The Terrorist Group That Wasn’t There

The Khorasan Group.

They’re the latest dire threat to the United States, so dire that we’ve either diverted resources from bombing Daesh positions in Syria to strike them or have used Daesh as an excuse to bomb inside Syria so that we could strike Khorasan targets. The name conjures up images of Abbasid shock troops forming in the region of Khorasan and marching west under black banners to overthrow the corrupt Umayyad caliphs, or of a prophetic Hadith attributed to Muhammad:

The Prophet Sallallahu ‘Alaihi Wa Sallam said: “Before your treasure, three will kill each other — all of them are sons of a different caliph but none will be the recipient. Then the Black Banners will appear from the East and they will kill you in a way that has never before been done by a nation.” Thawban, a companion said: ‘Then he said something that I do not remember by heart’ then continued to say that the Prophet, praise and peace be upon him, said: “If you see him give him your allegiance, even if you have to crawl over ice, because surely he is the Caliph of Allah, the Mahdi. If you see the black (meaning war) flags coming from Khurasan (Afghanistan), join that army, even if you have to crawl over ice, for this is the army of the Caliph, the Mahdi and no one can stop that army until it reaches Jerusalem.” 

Of course, that Hadith was only “compiled” after the Abbasids and their black flags had “appeared from Khorasan,” so chances are pretty good that some fan of the Abbasids either creatively rewrote what Muhammad really said or just invented the thing altogether.

The general public first started hearing about the Khorasan Group about a week ago, when The New York Times reported that intelligence and defense officials inside the U.S. government believed that it “posed a more direct threat to America and Europe” than Daesh (an AP report from a week earlier than that didn’t seem to really catch anybody’s attention like the NYT report did). Considering that Daesh poses really almost no “direct threat to America and Europe” right now, that’s not exactly a high bar to get over, but it still sounds scary.
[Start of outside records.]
(** One instance of the kernel. *)
Lemma kernel_row masked oob out l x k p : table_ok p → row_write_ok p x → Forall (λ y, 0 ≤ rw_extend y) l →
  sum_Z (rw_extend <$> l) + rw_extend x ≤ len out →
  let xs := l ++ x :: k in
  write_req_to_token_pool_triton masked oob (rw_idx <$> xs) (rw_prefix <$> xs) ((len ∘ rw_prefix) <$> xs)
    (rw_seq <$> xs) (rw_extend <$> xs) out (ReqToTokenPool.max_context_len p)
    (mjoin (ReqToTokenPool.req_to_token p)) (len l) =
  mjoin (ReqToTokenPool.req_to_token (write_row out (sum_Z (rw_extend <$> l)) x p)).
Proof.
  intros [Hw Hrows] (Hi & He & Hs) Hl Hout xs. unfold write_req_to_token_pool_triton, xs.
  set (w := ReqToTokenPool.max_context_len p) in *. set (rows := ReqToTokenPool.req_to_token p) in *.
  rewrite !fmap_app, !fmap_cons.
  rewrite !tl_load_app by (by rewrite len_fmap). cbn [compose].
  rewrite (list_lookup_middle (rw_prefix <$> l) (rw_prefix <$> k) (rw_prefix x)) by
    (rewrite length_fmap; unfold len; lia). cbn [default].
  assert ((λ i, tl_load oob ((rw_extend <$> l) ++ rw_extend x :: (rw_extend <$> k)) i) <$> py_range 0 (len l) =
    rw_extend <$> l) as ->.
  { rewrite <-(len_fmap rw_extend l). apply fmap_py_range_list. intros i y Hy. unfold tl_load. case_bools; [lia|].
    rewrite Nat2Z.id, lookup_app_l by eauto using lookup_lt_Some. by rewrite Hy. }
  pose proof (len_nonneg (rw_prefix x)) as Hpn. assert (0 ≤ sum_Z (rw_extend <$> l)) as Hsn.
  { apply sum_Z_nonneg. by apply Forall_fmap. }
  destruct (lookup_lt_is_Some_2 rows (Z.to_nat (rw_idx x))) as [r Hr]; [unfold len in Hi; lia|].
  assert (len (mjoin rows) = len rows * w) as Hlf.
  { unfold len. rewrite (length_flat (Z.to_nat w)) by done. lia. }
  unfold rw_seq in *. replace (len (rw_prefix x) + rw_extend x - len (rw_prefix x)) with (rw_extend x) by lia.
  assert (0 ≤ rw_idx x * w ∧ rw_idx x * w + w ≤ len rows * w) as [Hb1 Hb2] by nia.
  rewrite (copy_blocks masked oob (rw_prefix x) 0) by (try rewrite Hlf; lia). change (Z.to_nat 0) with 0%nat. rewrite drop_0, take_ge by (unfold len; lia).
  set (v := to_int32 <$> rw_prefix x).
  assert (length v = length (rw_prefix x)) as Hlv by (unfold v; by rewrite length_fmap).
  rewrite copy_blocks; [|done|done|lia|done|].
  2: { unfold len. rewrite length_seg_write; fold (len (mjoin rows)); unfold len in *; nia. }
  replace (Z.to_nat (rw_idx x * w + len (rw_prefix x))) with (Z.to_nat (rw_idx x * w) + length v)%nat
    by (rewrite Hlv; unfold len in *; nia).
  set (v2 := to_int32 <$> take _ _). assert (length v2 = Z.to_nat (rw_extend x)) as Hl2.
  { unfold v2. rewrite length_fmap, length_take, length_drop. unfold len in *. lia. }
  rewrite seg_write_app by (rewrite Hlv, Hl2; unfold len in *; nia).
  unfold write_row. fold rows. rewrite Hr. cbn [ReqToTokenPool.req_to_token ReqToTokenPool.set_rows default].
  rewrite (flat_write (Z.to_nat w) rows _ r 0 _ Hrows Hr).
  - rewrite Nat.add_0_r, <-Z2Nat.inj_mul by lia. unfold row_slots, v, v2. by rewrite fmap_app.
  - unfold row_slots. rewrite fmap_app, length_app. fold v v2. rewrite Hlv, Hl2. unfold len in *. lia.
Qed.

(** The whole grid. *)
Lemma launch_rows masked oob out k : ∀ l p, table_ok p → Forall (row_write_ok p) k → Forall (λ y, 0 ≤ rw_extend y) l →
  sum_Z (rw_extend <$> l) + sum_Z (rw_extend <$> k) ≤ len out →
  let xs := l ++ k in
  foldl (write_req_to_token_pool_triton masked oob (rw_idx <$> xs) (rw_prefix <$> xs) ((len ∘ rw_prefix) <$> xs)
    (rw_seq <$> xs) (rw_extend <$> xs) out (ReqToTokenPool.max_context_len p))
    (mjoin (ReqToTokenPool.req_to_token p)) (py_range (len l) (len xs)) =
  mjoin (ReqToTokenPool.req_to_token (write_rows out (sum_Z (rw_extend <$> l)) k p)) ∧
  table_ok (write_rows out (sum_Z (rw_extend <$> l)) k p) ∧
  ReqToTokenPool.set_rows p (ReqToTokenPool.req_to_token (write_rows out (sum_Z (rw_extend <$> l)) k p)) =
    write_rows out (sum_Z (rw_extend <$> l)) k p ∧
  length (ReqToTokenPool.req_to_token (write_rows out (sum_Z (rw_extend <$> l)) k p)) =
    length (ReqToTokenPool.req_to_token p).
Proof.
  induction k as [|x k IH]; intros l p Hp Hk Hl Hout xs.
  { unfold xs. rewrite app_nil_r, py_range_nil by lia. cbn. split_and!; try done. by destruct p. }
  inversion Hk as [|? ? Hx Hk']; subst. rewrite fmap_cons, sum_Z_cons in Hout.
  assert (0 ≤ sum_Z (rw_extend <$> k)) as Hkn.
  { apply sum_Z_nonneg, Forall_fmap. eapply Forall_impl; [exact Hk'|]. by intros ? (? & ? & ?). }
  assert (0 ≤ sum_Z (rw_extend <$> l)) as Hsn by (apply sum_Z_nonneg; by apply Forall_fmap).
  pose proof Hx as (_ & He & _). set (pt := sum_Z (rw_extend <$> l)) in *.
  destruct (write_row_ok out pt x p Hp Hx Hsn ltac:(lia)) as (Hp' & Hl' & Hm').
  destruct (IH (l ++ [x]) (write_row out pt x p) Hp') as (H1 & H2 & H3 & H4).
  { eapply Forall_impl; [exact Hk'|]. intros y (? & ? & ?). unfold row_write_ok. by rewrite Hl', Hm'. }
  { apply Forall_app. split; [done|]. by repeat constructor. }
  { rewrite fmap_app, sum_Z_app. cbn. fold pt. lia. }
  assert (sum_Z (rw_extend <$> l ++ [x]) = pt + rw_extend x) as Es.
  { rewrite fmap_app, sum_Z_app. cbn. fold pt. lia. }
  rewrite Es, <-app_assoc in *. cbn [app] in *. cbn [write_rows]. split_and!; [| done | |].
  - unfold xs. rewrite (py_range_split _ (len l + 1)) by (rewrite len_app, len_cons; pose proof (len_nonneg k); lia).
    rewrite py_range_snoc, (py_range_nil (len l) (len l)), foldl_app by lia. cbn [app foldl].
    rewrite (kernel_row masked oob out l x k p Hp Hx Hl ltac:(lia)). fold pt.
    rewrite Hm', len_app in H1. exact H1.
  - rewrite <-H3 at 2. done.
  - rewrite H4. unfold len in Hl'. lia.
Qed.

Lemma write_cache_indices_rows masked oob triton out xs p : table_ok p → Forall (row_write_ok p) xs →
  sum_Z (rw_extend <$> xs) ≤ len out →
  write_cache_indices masked oob triton out (rw_idx <$> xs) ((len ∘ rw_prefix) <$> xs) (rw_seq <$> xs)
    (rw_extend <$> xs) (rw_prefix <$> xs) p = Ok (write_rows out 0 xs p).
Proof.
  intros Hp Hxs Hout. unfold write_cache_indices.
  destruct triton; [|by apply (write_loop_rows out xs 0 p Hp Hxs)].
  destruct (launch_rows masked oob out xs [] p Hp Hxs ltac:(constructor)) as (H1 & H2 & H3 & H4); [cbn; lia|].
  cbn [app fmap list_fmap sum_Z fold_right] in *. unfold launch. rewrite len_fmap.
  change (len []) with 0 in H1. rewrite H1, <-H4, rows_of_flat; [by rewrite H3|].
  rewrite <-H3 in H2 |- *. apply H2.
Qed.

(** Writing the slots of a prefill batch: the Triton kernel and the fallback
    loop leave the same request table, and both succeed, on any batch whose rows
    exist and are long enough. *)
Theorem triton_write_is_loop masked oob out xs p (Hp : table_ok p) (Hxs : Forall (row_write_ok p) xs)
    (Hout : sum_Z (rw_extend <$> xs) ≤ len out) :
  let run b := write_cache_indices masked oob b out (rw_idx <$> xs) ((len ∘ rw_prefix) <$> xs) (rw_seq <$> xs)
                 (rw_extend <$> xs) (rw_prefix <$> xs) p in
  run true = run false ∧ run false = Ok (write_rows out 0 xs p).
Proof. intros run. unfold run. by rewrite !write_cache_indices_rows. Qed.

Definition demo_table : ReqToTokenPool.t := ReqToTokenPool.mk 2 4 [[0; 0; 0; 9]; [0; 0; 0; 9]] [].
Definition demo_rows : list row_write := [mkRow 1 [5] 2; mkRow 0 [] 1].

Lemma triton_write_is_loop_witness :
  write_cache_indices 0 0 true [7; 8; 3] [1; 0] [1; 0] [3; 1] [2; 1] [[5]; []] demo_table =
    Ok (ReqToTokenPool.mk 2 4 [[3; 0; 0; 9]; [5; 7; 8; 9]] []).
Proof.
  assert (table_ok demo_table) as Hp by (split; [vm_compute; discriminate|by_decide]).
  assert (Forall (row_write_ok demo_table) demo_rows) as Hxs.
  { repeat constructor; vm_compute; discriminate. }
  destruct (triton_write_is_loop 0 0 [7; 8; 3] demo_rows demo_table Hp Hxs ltac:(vm_compute; discriminate)) as [H1 H2].
  etrans; [exact H1|]. etrans; [exact H2|]. vm_compute. reflexivity.
Defined.

(** ** What the rows hold afterwards *)
Lemma write_rows_other out xs : ∀ pt p j, j ∉ rw_idx <$> xs → 0 ≤ j → Forall (λ x, 0 ≤ rw_idx x) xs →
  ReqToTokenPool.req_to_token (write_rows out pt xs p) !! Z.to_nat j =
  ReqToTokenPool.req_to_token p !! Z.to_nat j.
Proof.
  induction xs as [|x xs IH]; intros pt p j Hj Hj0 Hxs; [done|]. rewrite fmap_cons, not_elem_of_cons in Hj.
  inversion Hxs; subst. cbn [write_rows]. rewrite IH by naive_solver. cbn. rewrite list_lookup_insert_ne; [done|].
  destruct Hj as [Hne _]. intros E. apply Hne. lia.
Qed.

Lemma write_rows_row out l x k : ∀ pt p, table_ok p → Forall (row_write_ok p) l → row_write_ok p x →
  NoDup ((rw_idx <$> l) ++ rw_idx x :: (rw_idx <$> k)) → Forall (λ x, 0 ≤ rw_idx x) k → 0 ≤ pt →
  let pt' := pt + sum_Z (rw_extend <$> l) in
  pt' + rw_extend x ≤ len out →
  ∃ row, ReqToTokenPool.req_to_token p !! Z.to_nat (rw_idx x) = Some row ∧
    ReqToTokenPool.req_to_token (write_rows out pt (l ++ x :: k) p) !! Z.to_nat (rw_idx x) =
      Some ((to_int32 <$> rw_prefix x ++ py_slice out pt' (pt' + rw_extend x)) ++ drop (Z.to_nat (rw_seq x)) row).
Proof.
  induction l as [|y l IH]; intros pt p Hp Hl Hx Hnd Hk Hpt pt' Hout.
  - cbn [app write_rows]. destruct Hx as (Hi & He & Hs). apply NoDup_cons in Hnd as [Hnk _].
    destruct (lookup_lt_is_Some_2 (ReqToTokenPool.req_to_token p) (Z.to_nat (rw_idx x))) as [r Hr]; [unfold len in Hi; lia|].
    exists r. split; [done|]. rewrite write_rows_other by (done || lia). cbn [write_row ReqToTokenPool.req_to_token ReqToTokenPool.set_rows].
    rewrite list_lookup_insert_eq by (by apply lookup_lt_Some in Hr). rewrite Hr. cbn [default]. f_equal.
    assert (pt' = pt) as -> by (unfold pt'; cbn; lia).
    unfold seg_write. rewrite take_0, length_row_slots by lia. cbn [app]. f_equal. unfold row_slots. do 2 f_equal.
    rewrite py_slice_drop_take, skipn_firstn_comm by lia. f_equal. lia.
  - inversion Hl as [|? ? Hy Hl']; subst. rewrite fmap_cons in Hnd. apply NoDup_cons in Hnd as [Hny Hnd].
    unfold pt' in *. rewrite fmap_cons, sum_Z_cons in *. pose proof Hy as (Hyi & Hye & _).
    assert (0 ≤ sum_Z (rw_extend <$> l)) as Hsn.
    { apply sum_Z_nonneg, Forall_fmap. eapply Forall_impl; [exact Hl'|]. by intros ? (? & ? & ?). }
    destruct (write_row_ok out pt y p Hp Hy Hpt) as (Hp' & Hlen & Hm).
    { destruct Hx as (_ & ? & _). lia. }
    assert (∀ z, row_write_ok p z → row_write_ok (write_row out pt y p) z) as Hok.
    { intros z. unfold row_write_ok. by rewrite Hlen, Hm. }
    destruct (IH (pt + rw_extend y) (write_row out pt y p) Hp') as (row & Hr & E);
      [eapply Forall_impl; eauto|by apply Hok|done|done|lia|lia|].
    exists row. split.
    + cbn in Hr. rewrite list_lookup_insert_ne in Hr; [done|]. intros E'. apply Hny. rewrite elem_of_app. right.
      destruct Hx as ((? & _) & _). replace (rw_idx y) with (rw_idx x) by lia. left.
    + cbn [app write_rows]. rewrite E. do 4 f_equal; f_equal; lia.
Qed.

(** The table after a prefill: with distinct rows, the row of every request
    of the batch starts with its cached prefix followed by its own part of the
    newly allocated slots, in the order of the batch; rows of other requests and
    the rest of each row are untouched. *)
Theorem extend_rows_written masked oob triton out l x k p
    (Hp : table_ok p) (Hxs : Forall (row_write_ok p) (l ++ x :: k)) (Hnd : NoDup (rw_idx <$> l ++ x :: k))
    (Hout : sum_Z (rw_extend <$> l ++ x :: k) ≤ len out) :
  let xs := l ++ x :: k in
  let pt := sum_Z (rw_extend <$> l) in
  ∃ p', write_cache_indices masked oob triton out (rw_idx <$> xs) ((len ∘ rw_prefix) <$> xs) (rw_seq <$> xs)
          (rw_extend <$> xs) (rw_prefix <$> xs) p = Ok p' ∧
    (∃ row, ReqToTokenPool.req_to_token p !! Z.to_nat (rw_idx x) = Some row ∧
       ReqToTokenPool.row p' (rw_idx x) =
         Ok ((to_int32 <$> rw_prefix x ++ py_slice out pt (pt + rw_extend x)) ++ drop (Z.to_nat (rw_seq x)) row)) ∧
    (∀ j, 0 ≤ j → j ∉ rw_idx <$> xs →
       ReqToTokenPool.req_to_token p' !! Z.to_nat j = ReqToTokenPool.req_to_token p !! Z.to_nat j).
Proof.
  intros xs pt. exists (write_rows out 0 xs p).
  assert (Forall (λ x, 0 ≤ rw_idx x) xs) as Hpos.
  { eapply Forall_impl; [exact Hxs|]. by intros y ((? & ?) & _). }
  split; [|split].
  - by apply write_cache_indices_rows.
  - destruct (Forall_app (row_write_ok p) l (x :: k)) as [[Hl Hk]%(λ f, f Hxs) _].
    inversion Hk as [|? ? Hx Hk']; subst. destruct (write_rows_row out l x k 0 p Hp Hl Hx) as (row & Hr & E).
    + unfold xs in Hnd. by rewrite fmap_app, fmap_cons in Hnd.
    + eapply Forall_impl; [exact Hk'|]. by intros ? ((? & ?) & _).
    + lia.
    + rewrite fmap_app, fmap_cons, sum_Z_app, sum_Z_cons in Hout. 
      assert (0 ≤ sum_Z (rw_extend <$> k)); [|lia].
      apply sum_Z_nonneg, Forall_fmap. eapply Forall_impl; [exact Hk'|]. by intros ? (? & ? & ?).
    + exists row. split; [done|]. cbn in E. apply row_ok; [apply Hx|]. exact E.
  - intros j Hj Hn. by apply write_rows_other.
Qed.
Then, a couple of days after the Times report, The Washington Post quoted a senior U.S. Army general who went much farther and much scarier:

Army Lt. Gen. William C. Mayville Jr., director of operations for the Joint Chiefs of Staff, later told reporters that the group was in the “final stages of plans to execute major attacks against Western targets and potentially the U.S. homeland.” He added, “We believe the Khorasan Group was nearing the execution phase of an attack either in Europe” or the United States, having attempted to recruit Westerners who can more easily enter the target countries.

Whew, that sounds bad. Coincidentally, Mayville was speaking just after America had hit supposed Khorasan targets in the earliest rounds of airstrikes inside Syria. Those strikes, we’re told, may have “disrupted” Khorasan’s pending terror plots, and might even have killed the alleged group’s alleged leader, senior al-Qaeda figure Muhsin al-Fadhli. A tweet (in Arabic) proclaiming Fadhli’s “martyrdom” says that he was known as “Abu Asma al-Khurasani,” which could also help explain the group’s name, I guess? Assuming that actually is the group’s name (see below).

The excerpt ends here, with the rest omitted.